A cyclodextrin derivative represented by the formula (1).

... (1)
(In formula (1), x is an integer of 1 to 3, k is an integer of 6 to 8, R ¹ is a hydrogen atom or a methyl group, R ² is a hydrocarbon group having 1 to 4 carbon atoms, and R ³ is carbon. (A hydrocarbon group having 1 to 6 atoms is shown.) The cyclodextrin derivative according to claim 1,
A cyclodextrin derivative represented by the formula (2).

... (2)
(In the formula (2), y is an integer of 5 to 7, R ¹ is a hydrogen atom or a methyl group, R ² is a hydrocarbon group having 1 to 4 carbon atoms, and R ³ is a hydrocarbon having 1 to 6 carbon atoms.

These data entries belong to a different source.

(** The checks after the outer loop. *)
Definition finish_patch (st : HunkLoop) : result CodexPatch CodexPatchError :=
  bail? negb (loop_saw_end st)
    with patch_error (lit "invalid_patch") None
           (lit "patch must end with '" ++ END_PATCH_MARKER ++ lit "'") ;;
  bail? is_empty (loop_hunks st)
    with patch_error (lit "invalid_patch") None
           (lit "patch must contain at least one file operation") ;;
  bail? existsb (fun line => negb (is_blank line)) (loop_rest st)
    with patch_error (lit "invalid_patch") (Some (S (loop_index st)))
           (lit "non-whitespace content follows End Patch") ;;
  Ok (mkPatch (loop_hunks st)).

Definition begin_marker_error (index : nat) : CodexPatchError :=
  patch_error (lit "invalid_patch") (Some (S index))
    (lit "first marker must be '" ++ BEGIN_PATCH_MARKER ++ lit "'").

Definition parse_codex_patch (patch : str) : option (result CodexPatch CodexPatchError) :=
  match normalized_patch_lines patch with
  | Err e => Some (Err e)
  | Ok lines =>
      match skip_blank lines 0 with
      | ([], index) => Some (Err (begin_marker_error index))
      | (line :: rest, index) =>
          if trim line !=? BEGIN_PATCH_MARKER then Some (Err (begin_marker_error index))
          else match parse_hunks (S (length rest)) rest (S index) [] with
               | None => None
               | Some (Err e) => Some (Err e)
               | Some (Ok st) => Some (finish_patch st)
               end
      end
  end.
(** A chunk without old lines: an insertion after its context, or at the end. *)
Definition insert_chunk (lines : list str) (mode : ApplyPatchMatchingMode) (chunk_index : nat)
  (chunk : CodexPatchChunk) (context_match : option SequenceMatch) (line_index : nat)
  : Replacement * CodexPatchChunkMatch * nat :=
  let anchored := is_some (change_context chunk) in
  let insertion_index := if anchored then line_index else length lines in
  (mkReplacement insertion_index 0 (new_lines chunk),
   mkChunkMatch chunk_index (sm_mode <$> context_match)
     (if anchored then ChangeContext else Append) (insertion_index + 1)
     (sm_candidate_count <$> context_match)
     (is_none_or is_unique context_match) (is_none_or is_exact_unique context_match)
     (context_match ≫= fun m => match_rejection_fact m mode ChangeContext (length lines) 1),
   line_index).

Definition ends_with_empty_line (ls : list str) : bool := is_some_and is_empty (last ls).

(** The search for the old lines, retried without a trailing empty line. *)
Definition seek_old_lines (lines : list str) (mode : ApplyPatchMatchingMode)
  (chunk : CodexPatchChunk) (line_index : nat) : option SequenceMatch * list str * list str :=
  let pattern := old_lines chunk in
  let replacement := new_lines chunk in
  let found := seek_sequence lines pattern line_index (is_end_of_file chunk) mode in
  if is_none found && ends_with_empty_line pattern then
    let pattern' := removelast pattern in
    let replacement' := if ends_with_empty_line replacement then removelast replacement
                        else replacement in
    (seek_sequence lines pattern' line_index (is_end_of_file chunk) mode, pattern', replacement')
  else (found, pattern, replacement).
(* ===== verification/Policy.v ===== *)
(** * Policy: the shared authority, path, text and quoting policies of
    crates/webcodex-core/src

    [authority.rs] (project-grant and project-share identities),
    [sensitive_paths.rs] with [is_sensitive_edit_path] of
    [apply_edits_shared.rs], [sensitive_text.rs], [audit_preview.rs],
    [artifact_policy.rs] and [shell_quote.rs].  Unicode tables of the standard
    library ([str::to_lowercase], [char::is_alphanumeric]) are parameters; what
    is used of them is that lowercasing ASCII text is ASCII lowercasing. *)
From S2P Require Import Prelude RustStr.

(** ** authority.rs *)
Module Authority.

Definition PROJECT_GRANT_ID_PREFIX : str := lit "wc_pgrant_".
Definition PROJECT_SHARE_OAUTH_SUBJECT_KIND : str := lit "project_share".
Definition PROJECT_SHARE_SESSION_PREFIX : str := lit "wc_share_".

Definition validate_project_grant_id (value : str) : result unit str :=
  let suffix := default [] (strip_prefix PROJECT_GRANT_ID_PREFIX value) in
  bail? negb (Z.eqb (str_len suffix) 24)
        || negb (forallb (fun byte => is_ascii_hexdigit byte && negb (is_ascii_uppercase byte))
                   (as_bytes suffix))
    with lit "configured project grant identity is invalid" ;;
  Ok tt.

Definition validate_project_share_session_id (value : str) : result unit str :=
  let suffix := default [] (strip_prefix PROJECT_SHARE_SESSION_PREFIX value) in
  bail? negb (Z.eqb (str_len suffix) 64)
        || negb (forallb (fun byte => is_ascii_digit byte || ((97 <=? byte)%N && (byte <=? 102)%N))
                   (as_bytes suffix))
    with lit "configured project share session identity is invalid" ;;
  Ok tt.
(** A client that asks for the next page as long as there is one. *)
Fixpoint follow_pages (fuel : nat) (paths : list str) (scope : str) (globs : list str) (depth : option nat)
  (limit offset : nat) : option (list (list ListingEntry)) :=
  match fuel with
  | O => None
  | S fuel =>
      l ← build_listing paths scope globs depth limit offset;
      match lst_next_offset l with
      | None => Some [lst_entries l]
      | Some next => cons (lst_entries l) <$> follow_pages fuel paths scope globs depth limit next
      end
  end.

Lemma build_listing_page (paths : list str) (scope : str) (globs : list str) (depth : option nat)
  (limit offset : nat) (entries : list ListingEntry) :
  listing_entries paths scope globs depth limit = Some entries ->
  exists l, build_listing paths scope globs depth limit offset = Some l
    /\ let start := Nat.min offset (length entries) in
       let rest := drop start entries in
       lst_entries l = take (Nat.max limit 1) rest /\ lst_total_entries l = length entries
       /\ lst_total_files l = length (matched_paths paths scope globs)
       /\ lst_next_offset l = if Nat.ltb (Nat.max limit 1) (length rest) then Some (start + Nat.max limit 1) else None.
Proof.
  unfold listing_entries, ProjectListing.build_listing. cbn zeta.
  destruct (relative_paths scope (matched_paths paths scope globs)) as [rels|]; [ | done]. cbn [mbind option_bind].
  destruct (effective_depth rels depth (Nat.max limit 1)) as [d auto]. cbn [fst]. intros [= <-].
  eexists. split; [reflexivity | ]. cbn. done.
Qed.

Lemma follow_pages_from (fuel : nat) (paths : list str) (scope : str) (globs : list str) (depth : option nat)
  (limit offset : nat) (entries : list ListingEntry) :
  listing_entries paths scope globs depth limit = Some entries ->
  offset <= length entries -> length entries - offset < fuel ->
  exists pages, follow_pages fuel paths scope globs depth limit offset = Some pages
    /\ concat pages = drop offset entries /\ Forall (fun page => length page <= Nat.max limit 1) pages.
Proof.
  intros He. revert offset. induction fuel as [|fuel IH]; intros offset Ho Hf; [lia | ]. cbn [follow_pages].
  destruct (build_listing_page paths scope globs depth limit offset entries He) as (l & -> & Hl & _ & _ & Hn).
  cbn zeta in *. cbn [mbind option_bind]. rewrite Nat.min_l in Hl, Hn by lia. rewrite length_drop in Hn. rewrite Hl, Hn.
  assert (Hpage : length (take (Nat.max limit 1) (drop offset entries)) <= Nat.max limit 1) by (rewrite length_take; lia).
  destruct (Nat.ltb_spec (Nat.max limit 1) (length entries - offset)) as [Hlt|Hge].
  - destruct (IH (offset + Nat.max limit 1) ltac:(lia) ltac:(lia)) as (pages & -> & Hc & Ha).
    eexists. split; [reflexivity | ]. split; [ | by constructor]. cbn [concat]. rewrite Hc, <- drop_drop. apply take_drop.
  - eexists. split; [reflexivity | ]. split; [ | by repeat constructor]. cbn [concat]. rewrite app_nil_r.
    apply take_ge. rewrite length_drop. lia.
Qed.
(** Appending output keeps the log bounded and its line numbers absolute:
    whenever the append returns, the retained text is a suffix of everything
    received within the retention limit, the next line number is the one an
    untruncated log would have, the first retained line never moves back, and the
    log is flagged as truncated exactly when it was before or lost bytes now. *)
Lemma append_log_absolute_lines (t t' : ShellJobLogState) (chunk : str) :
  append_log_limited t (Some chunk) = Some t' ->
  (1 <= first_retained_line t)%Z ->
  (first_retained_line t + Z.of_nat (line_count (tail t ++ chunk)) <= USIZE_MAX)%Z ->
  log_ok t'
  /\ (exists dropped, tail t ++ chunk = dropped ++ tail t')
  /\ (str_len (tail t') <= LIVE_JOB_STREAM_RETENTION_BYTES)%Z
  /\ (first_retained_line t <= first_retained_line t')%Z
  /\ next_line t' = (first_retained_line t + Z.of_nat (line_count (tail t ++ chunk)))%Z
  /\ truncated t' = truncated t || Z.ltb LIVE_JOB_STREAM_RETENTION_BYTES (str_len (tail t ++ chunk)).
Proof.
  intros H Hfirst Hmax. unfold append_log_limited in H.
  set (t0 := t <| tail := tail t ++ chunk |>) in H. cbn in Hmax.
  destruct (Z.ltb_spec LIVE_JOB_STREAM_RETENTION_BYTES (str_len (tail t0))) as [Hlt|Hge].
  - pose proof (trim_log_spec t0 Hlt) as Hs. destruct (trim_log t0) as [t1|]; [ | done].
    destruct Hs as ((dropped & Htail & Hcount & Hfl) & Htr & Hlen). injection H as <-.
    change (tail t0) with (tail t ++ chunk) in *. change (first_retained_line t0) with (first_retained_line t) in Hfl.
    unfold log_ok, retained_line_count, usize_sat_add in *. cbn in *.
    change (length (str_lines (tail t1))) with (line_count (tail t1)).
    split_and!; try lia; [done | by exists dropped | ].
    rewrite Htr. symmetry. rewrite orb_true_iff. right. by apply Z.ltb_lt.
  - injection H as <-. change (tail t0) with (tail t ++ chunk) in *.
    unfold log_ok, retained_line_count, usize_sat_add in *. cbn in *.
    change (length (str_lines (tail t ++ chunk))) with (line_count (tail t ++ chunk)).
    split_and!; try lia; [done | by exists [] | ].
    replace (Z.ltb _ _) with false by (symmetry; by apply Z.ltb_ge). by rewrite orb_false_r.
Qed.

Lemma append_log_absolute_lines_witness :
  let t := mkLog (lit "a" ++ [LF]) 3 4 true in
  let t' := mkLog (lit "a" ++ [LF] ++ lit "b") 3 5 true in
  log_ok t'
  /\ (exists dropped, tail t ++ lit "b" = dropped ++ tail t')
  /\ (str_len (tail t') <= LIVE_JOB_STREAM_RETENTION_BYTES)%Z
  /\ (first_retained_line t <= first_retained_line t')%Z
  /\ next_line t' = (first_retained_line t + Z.of_nat (line_count (tail t ++ lit "b")))%Z
  /\ truncated t' = truncated t || Z.ltb LIVE_JOB_STREAM_RETENTION_BYTES (str_len (tail t ++ lit "b")).
Proof.
  apply (append_log_absolute_lines (mkLog (lit "a" ++ [LF]) 3 4 true)
           (mkLog (lit "a" ++ [LF] ++ lit "b") 3 5 true) (lit "b"));
    [reflexivity | simpl; lia | vm_compute; discriminate].
Defined.

(** An append fails exactly in one case: the text is over the limit and the
    byte where the retained window would start lies inside a character, where the
    slice that looks for the next line feed panics. *)
Lemma append_log_panic_exact (t : ShellJobLogState) (chunk : str) :
  append_log_limited t (Some chunk) = None
  <-> (LIVE_JOB_STREAM_RETENTION_BYTES < str_len (tail t ++ chunk))%Z
      /\ is_char_boundary (tail t ++ chunk)
           (str_len (tail t ++ chunk) - LIVE_JOB_STREAM_RETENTION_BYTES) = false.
Proof.
  unfold append_log_limited. set (t0 := t <| tail := tail t ++ chunk |>).
  change (tail t ++ chunk) with (tail t0).
  destruct (Z.ltb_spec LIVE_JOB_STREAM_RETENTION_BYTES (str_len (tail t0))) as [Hlt|Hge].
  - pose proof (trim_log_spec t0 Hlt) as Hs. destruct (trim_log t0) as [t1|] eqn:E; cbn.
    + split; [done | ]. intros [_ Hb]. exfalso. unfold trim_log in E.
      unfold is_char_boundary in Hb. by destruct (byte_drop _ _).
    + done.
  - split; [done | intros [Hgt _]; lia].
Qed.

(** Two-byte characters whose window starts in the middle of one of them. *)
Definition straddling_chunk : str := repeat 233%N (Z.to_nat 131072) ++ lit "a".

Lemma append_log_can_panic : append_log_limited ShellJobLogState_default (Some straddling_chunk) = None.
Proof. vm_compute. reflexivity. Qed.

(** ** Replacing *)

Lemma retain_total (value : option str) (max_bytes : Z) :
  (0 <= max_bytes)%Z -> exists r, retain_result_stream_to value max_bytes = Some r.
Proof.
  intros Hm. unfold retain_result_stream_to. destruct value as [s|]; [ | eauto].
  destruct (Z.leb_spec (str_len s) max_bytes); [eauto | ].
  destruct (next_boundary_spec s (str_len s - max_bytes)) as (a & b & -> & -> & _); [lia | ].
  rewrite (proj1 (byte_split a b)). eauto.
Qed.

Definition truncation_marker : str :=
  lit "[output truncated to last " ++ fmt_Z LIVE_JOB_STREAM_RETENTION_BYTES ++ lit " bytes]" ++ [LF].

(** Replacing a live log by a final result never panics, restarts the line
    numbers at one, keeps the whole text when it fits, and otherwise keeps a
    suffix of at most the limit behind a truncation marker, which the marker
    detector recognises, so the log is flagged as truncated. *)
Lemma replace_log_spec (t : ShellJobLogState) (value : str) :
  exists t', replace_log_limited t (Some value) = Some t' /\ log_ok t' /\ first_retained_line t' = 1%Z
  /\ ((str_len value <= LIVE_JOB_STREAM_RETENTION_BYTES)%Z -> tail t' = value)
  /\ ((LIVE_JOB_STREAM_RETENTION_BYTES < str_len value)%Z ->
      truncated t' = true
      /\ exists dropped kept, value = dropped ++ kept /\ tail t' = truncation_marker ++ kept
         /\ (str_len kept <= LIVE_JOB_STREAM_RETENTION_BYTES)%Z).
Proof.
  unfold replace_log_limited, retain_live_job_stream, retain_result_stream_to.
  destruct (Z.leb_spec (str_len value) LIVE_JOB_STREAM_RETENTION_BYTES) as [Hle|Hlt].
  - eexists. split; [reflexivity | ]. split; [by split | ]. split_and!; [done | done | lia].
  - destruct (next_boundary_spec value (str_len value - LIVE_JOB_STREAM_RETENTION_BYTES))
      as (a & b & Hv & Hn & Ha & _); [unfold LIVE_JOB_STREAM_RETENTION_BYTES in *; lia | ].
    subst value. rewrite Hn, (proj1 (byte_split a b)). cbn [mbind option_bind]. eexists.
    split; [reflexivity | ]. split; [by split | ]. split; [done | ]. split; [lia | ]. intros _.
    split; [reflexivity | ]. exists a, b. split; [done | ].
    split; [unfold truncation_marker; by rewrite <- !app_assoc | ].
    rewrite str_len_app in Ha. lia.
Qed.

(** ** Reading *)

(** The retained lines with their absolute numbers. *)
Fixpoint number_from (first : Z) (lines : list str) : list (Z * str) :=
  match lines with
  | [] => []
  | l :: rest => (first, l) :: number_from (first + 1)%Z rest
  end.

Definition lines_since (since first : Z) (lines : list str) : list str :=
  map snd (List.filter (fun p => Z.leb since (fst p)) (number_from first lines)).

Lemma lines_since_all (since first : Z) (lines : list str) :
  (since <= first)%Z -> lines_since since first lines = lines.
Proof.
  unfold lines_since. revert first. induction lines as [|l lines IH]; intros first H; cbn; [done | ].
  replace (Z.leb since first) with true by (symmetry; by apply Z.leb_le). cbn. f_equal. apply IH. lia.
Qed.

Lemma lines_since_drop (since first : Z) (lines : list str) :
  (first <= since)%Z -> lines_since since first lines = drop (Z.to_nat (since - first)) lines.
Proof.
  revert first. induction lines as [|l lines IH]; intros first H; [by rewrite drop_nil | ].
  destruct (decide (since = first)) as [->|Hne].
  { rewrite lines_since_all by lia. by rewrite Z.sub_diag. }
  unfold lines_since. cbn. replace (Z.leb since first) with false by (symmetry; apply Z.leb_gt; lia).
  fold (lines_since since (first + 1) lines). rewrite IH by lia.
  replace (Z.to_nat (since - first)) with (S (Z.to_nat (since - (first + 1)))) by lia. done.
Qed.

(** A follow read returns exactly the retained lines whose absolute number
    is at least the requested one, together with the cursor of the next line;
    reading again at that cursor returns nothing, so no line is delivered twice. *)
Lemma select_log_since (log : ShellJobLogState) (since : Z) :
  log_ok log ->
  (first_retained_line log + Z.of_nat (line_count (tail log)) <= USIZE_MAX)%Z ->
  (select_log_lines log (Some since) None).1.1
  = (selected_text (lines_since since (first_retained_line log) (str_lines (tail log))), next_line log)
  /\ (select_log_lines log (Some (next_line log)) None).1.1 = ([], next_line log).
Proof.
  intros [Hfirst Hnext] Hmax. unfold select_log_lines. cbn [opt_filter unwrap_or fst].
  assert (Hread : forall s,
    drop (Z.to_nat (Z.min (usize_sat_sub (Z.max s (first_retained_line log)) (first_retained_line log))
                      (Z.of_nat (length (str_lines (tail log)))))) (str_lines (tail log))
    = lines_since s (first_retained_line log) (str_lines (tail log))).
  { intros s. unfold usize_sat_sub. destruct (Z.le_gt_cases s (first_retained_line log)).
    - rewrite lines_since_all by done. replace (Z.to_nat _) with 0 by lia. done.
    - rewrite lines_since_drop by lia. set (n := length _).
      destruct (Z.le_gt_cases (s - first_retained_line log) (Z.of_nat n)).
      + f_equal. lia.
      + rewrite !drop_ge by (fold n; lia). done. }
  rewrite !Hread. split; [done | ]. rewrite lines_since_drop.
  - rewrite drop_ge; [done | ]. rewrite Hnext. unfold usize_sat_add, retained_line_count.
    unfold line_count in Hmax. lia.
  - rewrite Hnext. unfold usize_sat_add, retained_line_count. unfold line_count in Hmax. lia.
Qed.

Lemma select_log_since_witness :
  let log := mkLog (lit "a" ++ [LF] ++ lit "b" ++ [LF]) 7 9 true in
  (select_log_lines log (Some 8%Z) None).1.1 = (lit "b" ++ [LF], 9%Z)
  /\ (select_log_lines log (Some 9%Z) None).1.1 = ([], 9%Z).
Proof.
  apply (select_log_since (mkLog (lit "a" ++ [LF] ++ lit "b" ++ [LF]) 7 9 true) 8);
    [split; vm_compute; [discriminate | reflexivity] | vm_compute; discriminate].
Defined.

Group.) The manufacturing method of a cyclodextrin derivative which produces | generates the cyclodextrin derivative of Claim 1 or 2 by amidating the compound represented by Formula (3) and the compound represented by Formula (4).

... (3)
(In formula (3), x represents an integer of 1 to 3, and k represents an integer of 6 to 8.)

... (4)
(In Formula (4), R ¹ represents a hydrogen atom or a methyl group, R ² represents a hydrocarbon group having 1 to 4 carbon atoms, and R ³ represents a hydrocarbon group having 1 to 6 carbon atoms.) A method for producing a cyclodextrin derivative according to claim 3,
(A) a step of producing a compound represented by the formula (6) by benzylamination of the compound represented by the formula (5) using benzylamine;
And (B) step of producing a compound represented by the formula (3) by reducing the compound represented by the formula (6) obtained in the step (A). .

... (5)
(In formula (5), x represents an integer of 1 to 3, and k represents an integer of 6 to 8.)

... (6)
(In formula (6), x represents an integer of 1 to 3, and k represents an integer of 6 to 8.) A polymer of a cyclodextrin derivative obtained by polymerizing the cyclodextrin derivative according to claim 1 or 2.